Collected data:
____
Lemma enn_FlushIpvs_spec (n : N) : krep n →
  wp enn_FlushIpvs (λ e n', e = None ∧ krep n' ∧ kabs n' = with_vs (λ _, ∅) (kabs n)) n.
Proof using KS.
  intros Hrep. apply wp_bind. eapply wp_mono; [by apply GetServices_spec|].
  intros r n' (-> & svcs & -> & Hwf & Hp). apply wp_bind.
  set (kept (don : list LibService) := filter (λ e : activeServiceKey * gset endpointKey, e.1 ∉ lib_key <$> don) (vs (kabs n))).
  apply (wp_for_each (λ don n', ∃ don', don = Some <$> don' ∧ krep n' ∧ kabs n' = with_vs (λ _, kept don') (kabs n))).
  - exists []. split; [done|]. split; [done|]. apply vstate_eq; [|done..]. simpl. symmetry. apply map_filter_id.
    intros k v _. apply not_elem_of_nil.
  - intros don x rest n1 Hl (don' & -> & Hr1 & Ha1).
    assert (∃ svc, x = Some svc ∧ svc ∈ svcs) as (svc & -> & Hin).
    { assert (x ∈ Some <$> svcs) as Hx by (rewrite Hl; apply elem_of_app; right; left).
      apply list_elem_of_fmap in Hx as (svc & -> & ?). by exists svc. }
    rewrite Forall_forall in Hwf. apply wp_bind. eapply wp_mono; [apply DelService_spec; [done|by apply Hwf]|].
    intros e n2 (_ & Hr2 & Ha2). apply wp_ret. exists (don' ++ [svc]). split; [by rewrite fmap_app|]. split; [done|].
    rewrite Ha2, Ha1. apply vstate_eq; [|done..]. simpl. apply map_eq. intros k. unfold kept.
    destruct (decide (k = lib_key svc)) as [->|Hne].
    + rewrite lookup_delete_eq. symmetry. apply map_lookup_filter_None. right. intros v _ Hn. apply Hn.
      rewrite fmap_app. apply elem_of_app. right. left.
    + rewrite lookup_delete_ne by done. apply option_eq. intros v. rewrite !map_lookup_filter_Some, fmap_app. simpl.
      rewrite elem_of_app, list_elem_of_singleton. naive_solver.
  - intros n1 (don' & Hd & Hr1 & Ha1). apply wp_ret. split; [done|]. split; [done|]. rewrite Ha1.
    apply vstate_eq; [|done..]. simpl. apply (inj (fmap Some)) in Hd as <-. apply map_empty. intros k. unfold kept.
    apply map_lookup_filter_None. destruct (vs (kabs n) !! k) as [v|] eqn:E; [|by left]. right. intros ? _. simpl.
    intros Hn. apply Hn. rewrite Hp. apply list_elem_of_fmap. exists (k, v). by rewrite elem_of_map_to_list.
Qed.

Lemma enn_DeleteDummyLink_run n : krep n →
  wp enn_DeleteDummyLink (λ _ n', krep n' ∧ kabs n' =
    {| vs := vs (kabs n); bound := match dummy (kabs n) with Some _ => ∅ | None => bound (kabs n) end; dummy := None |}) n.
Proof.
  intros Hrep. apply wp_bind. eapply wp_mono; [by apply LinkByName_spec|]. intros r n' [-> Hr].
  destruct (dummy (kabs n)) as [link|] eqn:E; subst r.
  - eapply wp_mono; [by apply LinkDel_spec|]. by intros e n' (_ & ? & ->).
  - apply wp_ret. split; [done|]. by apply vstate_eq.
Qed.

#[export] Instance enn_IpvsSpec : IpvsSpec N.
Proof using KS.
  refine {| rep := krep; abs := kabs |}; [..|exact enn_GetDummyLink_spec|exact enn_AddDummyClusterIp_spec| |].
  - intros n Hrep. eapply wp_mono; [by apply GetServices_spec|]. intros r n' (-> & svcs & ?). eauto.
  - intros n svc eps Hrep _ Hl. apply wp_bind. eapply wp_mono; [by apply GetDestinations_spec|].
    intros r n' (-> & dsts & -> & Hset). apply wp_ret. split; [done|]. split; [done|].
    destruct (inter_servers_spec dsts) as (servers & -> & Hk). exists servers. by rewrite Hk.
  - exact enn_AddIpvsService_spec.
  - intros n s Hrep Hs. eapply wp_mono; [by apply enn_DeleteIpvsService_run|]. intros e n' (He & ? & ?).
    split_and!; [apply He|done..].
  - intros n s d eps Hrep Hs Hd Hl _. eapply wp_mono; [by apply enn_AddIpvsServer_run|].
    intros e n' (? & ? & He). split_and!; [apply He; eauto|done..].
  - intros n s d eps Hrep Hs Hl Hin. eapply wp_mono; [apply enn_DeleteIpvsServer_run; [done..|]|].
    { pose proof (kernel_servers n _ _ _ Hrep Hl Hin) as [Hip Hp]. by split. }
    intros e n' (? & ? & He). split_and!; [apply He; eauto|done..].
  - intros n ip link Hrep Hip Hd Hin. eapply wp_mono; [by apply enn_DeleteDummyClusterIp_run|].
    intros e n' (He & ? & ?). split_and!; [by apply He|done..].
  - intros n link Hrep Hd. eapply wp_mono; [by apply AddrList_spec|]. intros r n' (-> & ?). eauto.
Defined.

#[export] Instance enn_IpvsRobust : IpvsRobust N.
Proof using KS.
  split.
  - intros n s d Hrep Hs Hd. eapply wp_mono; [by apply enn_AddIpvsServer_run|]. by intros e n' (? & ? & _).
  - intros n s d Hrep Hs Hd. eapply wp_mono; [by apply enn_DeleteIpvsServer_run|]. by intros e n' (? & ? & _).
  - exact kernel_servers.
Qed.
End correct.
End EnnIpvs.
____
→ **Brief**
One stretch of the lines above is wanted, from the line that contains "rewrite Ha2, Ha1." through the line that contains "v _ Hn. apply Hn.". Output it exactly.

→ **The answer**
    rewrite Ha2, Ha1. apply vstate_eq; [|done..]. simpl. apply map_eq. intros k. unfold kept.
    destruct (decide (k = lib_key svc)) as [->|Hne].
    + rewrite lookup_delete_eq. symmetry. apply map_lookup_filter_None. right. intros v _ Hn. apply Hn.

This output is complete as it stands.